CPA practice owners must keep a watchful eye on their businesses day and night. Because CPAs are entrusted with important and sensitive client information, they need to review their data security protections and document them in writing.
What is “Data Security”?
Data security is that the process of safeguarding digital information from unauthorized access, corruption, or theft throughout its lifecycle. This concept encompasses every facet of knowledge security, including the physical security, file transmission, access controls, and software applications.
Effective data security must consider the sensitivity of the info and corresponding regulatory compliance requirements. CPAs are required by federal law to possess a written information security commit to protect client data. The Gramm-Leach-Bliley Act (GLBA) provides the Federal Trade Commission (FTC) with the authority to manage information safeguard protocols for various kinds of businesses that are "significantly engaged" in providing financial products or services. This, of course, includes professional tax preparers, no matter size, though firms with less than 5,000 individual accounts are exempt from certain requirements (e.g., obligation to document written risk assessments, annual board reporting, certain monitoring and testing requirements, and a written incident response plan).
What is the Safeguards Rule?
The purpose of the Safeguards Rule is to confirm the protection of the privacy of non-public information with the creation, implementation, and maintenance of a good security program. For CPAs, this nonpublic personal information is usually a client’s name, address, SSN, income, account information, and other similar financial information.
The rule requires companies to have a written information security plan describing its policies and procedures for safeguarding client information. The plan must be appropriate to the firm’s size, activities, and complexity, as well as the sensitivity of the client information it collects.

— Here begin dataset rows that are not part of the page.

Lemma parseQuizData_entries_shape_witness :
  let item := VObj [(str "question", VStr (str "q"));
                    (str "options", VArr [VStr (str "a"); VStr (str "b")]);
                    (str "answer", VStr (str "a"))] in
  In item (parseQuizData (dq "{'quiz':[{'question':'q','options':['a','b'],'answer':'a'}]}"))
  /\ quiz_entry_shape item = true.
Proof.
  assert (H : In (VObj [(str "question", VStr (str "q"));
                        (str "options", VArr [VStr (str "a"); VStr (str "b")]);
                        (str "answer", VStr (str "a"))])
                 (parseQuizData (dq "{'quiz':[{'question':'q','options':['a','b'],'answer':'a'}]}"))).
  { vm_compute. left. reflexivity. }
  split; [exact H|].
  exact (parseQuizData_entries_shape _ _ H).
Defined.

(** C3 (as stated) fails: an entry whose options are numbers survives the
    sanitizer. *)
Lemma parseQuizData_options_not_strings :
  exists item,
    In item (parseQuizData (dq "{'quiz':[{'question':'q','options':[1,2],'answer':'a'}]}"))
    /\ quiz_entry_shape_strict item = false.
Proof.
  exists (VObj [(str "question", VStr (str "q"));
                (str "options", VArr [VNum false 1 0; VNum false 2 0]);
                (str "answer", VStr (str "a"))]).
  split; [vm_compute; left; reflexivity | vm_compute; reflexivity].
Qed.

(** C8: when the cleaned text is not valid JSON, or the parsed value has no
    [quiz] field that is a list, or anything inside the [try] block throws,
    [parseQuizData] returns the empty list; being a total function, it never
    throws. *)
Theorem parseQuizData_robust (quizData : jsstring) :
  (exists e, JSON_parse (cleanQuizData quizData) = Throw e)
  \/ (exists v, JSON_parse (cleanQuizData quizData) = Ok v /\ ~ has_quiz_list v)
  \/ (exists e, parseQuizData_try quizData = Throw e) ->
  parseQuizData quizData = [].
Proof.
  unfold parseQuizData.
  intros [[e He] | [[v [Hv Hq]] | [e He]]].
  - unfold parseQuizData_try. rewrite He. reflexivity.
  - unfold parseQuizData_try. rewrite Hv. simpl.
    destruct (negb (truthy v)); [reflexivity|].
    destruct v as [| | b | neg m e | s | l | fields]; try reflexivity.
    simpl. destruct (obj_get (str "quiz") fields) as [| | b | neg m e | s | items |] eqn:Hg;
      try reflexivity.
    + destruct (negb (truthy (VBool b))); reflexivity.
    + destruct (negb (truthy (VNum neg m e))); reflexivity.
    + destruct (negb (truthy (VStr s))); reflexivity.
    + exfalso. apply Hq. exists fields, items. auto.
  - rewrite He. reflexivity.
Qed.

Lemma parseQuizData_robust_witness :
  parseQuizData (str "Sorry, I cannot produce a quiz for this text.") = [].
Proof.
  apply parseQuizData_robust. left. exists SyntaxError.
  vm_compute. reflexivity.
Defined.

(** ** Updating a chapter (PUT) *)

Lemma is_nil_false {A} (l : list A) : l <> [] -> is_nil l = false.
Proof. destruct l; [congruence | reflexivity]. Qed.

Lemma forallb_readable_shape (items : list value) :
  forallb readable items = true ->
  filterM valid_quiz_item items = Ok (List.filter quiz_entry_shape items).
Proof.
  intros H. apply filterM_total.
  rewrite forallb_forall in H. apply List.Forall_forall.
  intros x Hx. apply valid_quiz_item_shape. auto.
Qed.




(** ** The activity log *)

(** C2 (as amended): a request answered by 201 appends exactly one record,
    and that record has a quiz result if and only if its kind is
    [quiz_submission] and the request carried a result; a [notes_access]
    record never has one. Any other answer stores nothing. This holds of
    every request, readable or not, and whether the store keeps or refuses
    the record. *)
Theorem POST_activity_quizResult (created : outcome unit) (now : Z)
    (req : Json ActivityRoute.Body) (db : list StudentActivity.t) :
  (status (fst (ActivityRoute.POST created now req db)) = 201%Z ->
   exists body a,
     req = Fields body
     /\ snd (ActivityRoute.POST created now req db) = db ++ [a]
     /\ StudentActivity.activityType a = ActivityRoute.activityType body
     /\ (is_Some (StudentActivity.quizResult a) <->
         StudentActivity.activityType a = str "quiz_submission"
         /\ is_Some (ActivityRoute.quizResult body))
     /\ (StudentActivity.activityType a = str "notes_access" ->
         StudentActivity.quizResult a = None))
  /\ (status (fst (ActivityRoute.POST created now req db)) <> 201%Z ->
      snd (ActivityRoute.POST created now req db) = db).
Proof.
  unfold ActivityRoute.POST.
  destruct req as [|body]; [split; [discriminate|reflexivity]|].
  destruct (ActivityRoute.chapterNumber body) as [n|]; [|split; [discriminate|reflexivity]].
  destruct (is_nil (ActivityRoute.userId body) || is_nil (ActivityRoute.userName body)
            || is_nil (ActivityRoute.exam body) || is_nil (ActivityRoute.subject body)
            || is_nil (ActivityRoute.activityType body));
    [split; [discriminate|reflexivity]|].
  destruct (negb (bool_decide (ActivityRoute.activityType body ∈ ActivityRoute.activity_types)));
    [split; [discriminate|reflexivity]|].
  destruct created as [u|]; [|split; [discriminate|reflexivity]].
  split; [|simpl; congruence].
  intros _. exists body. eexists. split; [reflexivity|]. split; [reflexivity|]. simpl.
  split; [reflexivity|].
  case_bool_decide as Hk.
  - split; [tauto|]. rewrite Hk. discriminate.
  - split; [|reflexivity]. split.
    + intros [x Hx]. discriminate.
    + tauto.
Qed.

Lemma POST_activity_quizResult_witness :
  exists body a,
    Fields LogScenario.full_submission = Fields body
    /\ snd (ActivityRoute.POST (Resolved tt) 100 (Fields LogScenario.full_submission) [])
       = [] ++ [a]
    /\ StudentActivity.activityType a = ActivityRoute.activityType body
    /\ (is_Some (StudentActivity.quizResult a) <->
        StudentActivity.activityType a = str "quiz_submission"
        /\ is_Some (ActivityRoute.quizResult body))
    /\ (StudentActivity.activityType a = str "notes_access" ->
        StudentActivity.quizResult a = None).
Proof.
  apply (proj1 (POST_activity_quizResult (Resolved tt) 100
                  (Fields LogScenario.full_submission) [])).
  reflexivity.
Defined.

(** C2 (as stated) fails: a quiz submission that carries no result is
    accepted and stored without one. *)
Lemma POST_activity_submission_without_result :
  status (fst (ActivityRoute.POST (Resolved tt) 100 (Fields LogScenario.bare_submission) []))
  = 201%Z
  /\ exists a,
       snd (ActivityRoute.POST (Resolved tt) 100 (Fields LogScenario.bare_submission) [])
       = [a]
       /\ StudentActivity.activityType a = str "quiz_submission"
       /\ StudentActivity.quizResult a = None.
Proof.
  split; [reflexivity|].
  eexists. split; [reflexivity|]. split; reflexivity.
Qed.

#[local] Instance newer_total : Total ActivityRoute.newer.
Proof. intros a b. unfold ActivityRoute.newer. lia. Qed.

#[local] Instance newer_trans : Transitive ActivityRoute.newer.
Proof. intros a b c. unfold ActivityRoute.newer. lia. Qed.

Lemma find_sorted_spec (query : option jsstring) (db : list StudentActivity.t) :
  Permutation (ActivityRoute.find_sorted query db)
    (List.filter (fun a => match query with
                           | Some u => bool_decide (StudentActivity.userId a = u)
                           | None => true
                           end) db)
  /\ StronglySorted ActivityRoute.newer (ActivityRoute.find_sorted query db).
Proof.
  unfold ActivityRoute.find_sorted. split.
  - apply merge_sort_Permutation.
  - apply StronglySorted_merge_sort; apply _.
Qed.

Lemma filter_true {A} (l : list A) : List.filter (fun _ => true) l = l.
Proof. induction l as [|x r IH]; simpl; [reflexivity | now rewrite IH]. Qed.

The Safeguards Rule requires a CPA firm’s security program has each of the following elements:
• An employee to coordinate the program;
• Identification of internal and external risks to the protection of client information;
• Regular testing and monitoring of the protection program;
• Adapting the safety program if testing and monitoring shows inadequacies;
• Adjustment of the program to respond to changes in the business; and
• Significant oversight of service providers.
While CPA firms are exempt from the privacy notice requirement under the Financial Services Regulatory Relief Act of 2006, the AICPA recommends that CPAs maintain such a notice. The FTC provides a model privacy form available for adoption by CPA firms to assist compliance. When used, it provides a safe harbor against the civil penalties that may be levied in cases of breach. Clearly posting it on a firm’s website will be found to satisfy the notice requirement.
Why is Data Security So Important?
Failure to adopt adequate safeguards for security systems and failure to oversee the safety practices of service providers may end in an enforcement action from the FTC. The GLBA has penalties up to $100,000 per violation and firm officers and directors may be personally liability up to $10,000. Additionally, criminal charges may be brought.
In addition, a NY business can also be liable under state law for inadequate safeguards, like violation of the SHIELD Act, which carries a civil penalty of the greater of $5000 or up to $20 per instance of failed notification, up to a maximum of $250,000.
Ultimately, however, it is the clients’ perception of the CPA firm as a trusted advisor that's so crucial to its business. Having protections against data loss – and avoiding the accompanying bad press and reputational loss that may result - is vital to a CPA firm’s livelihood.
Francine E. Love is the Founder & Managing Attorney at LOVE LAW FIRM PLLC which dedicates its practice to serving entrepreneurs, start-ups and small businesses. The opinions expressed are those of the author. This article is for general information purposes and is not intended to be and should not be taken as legal advice.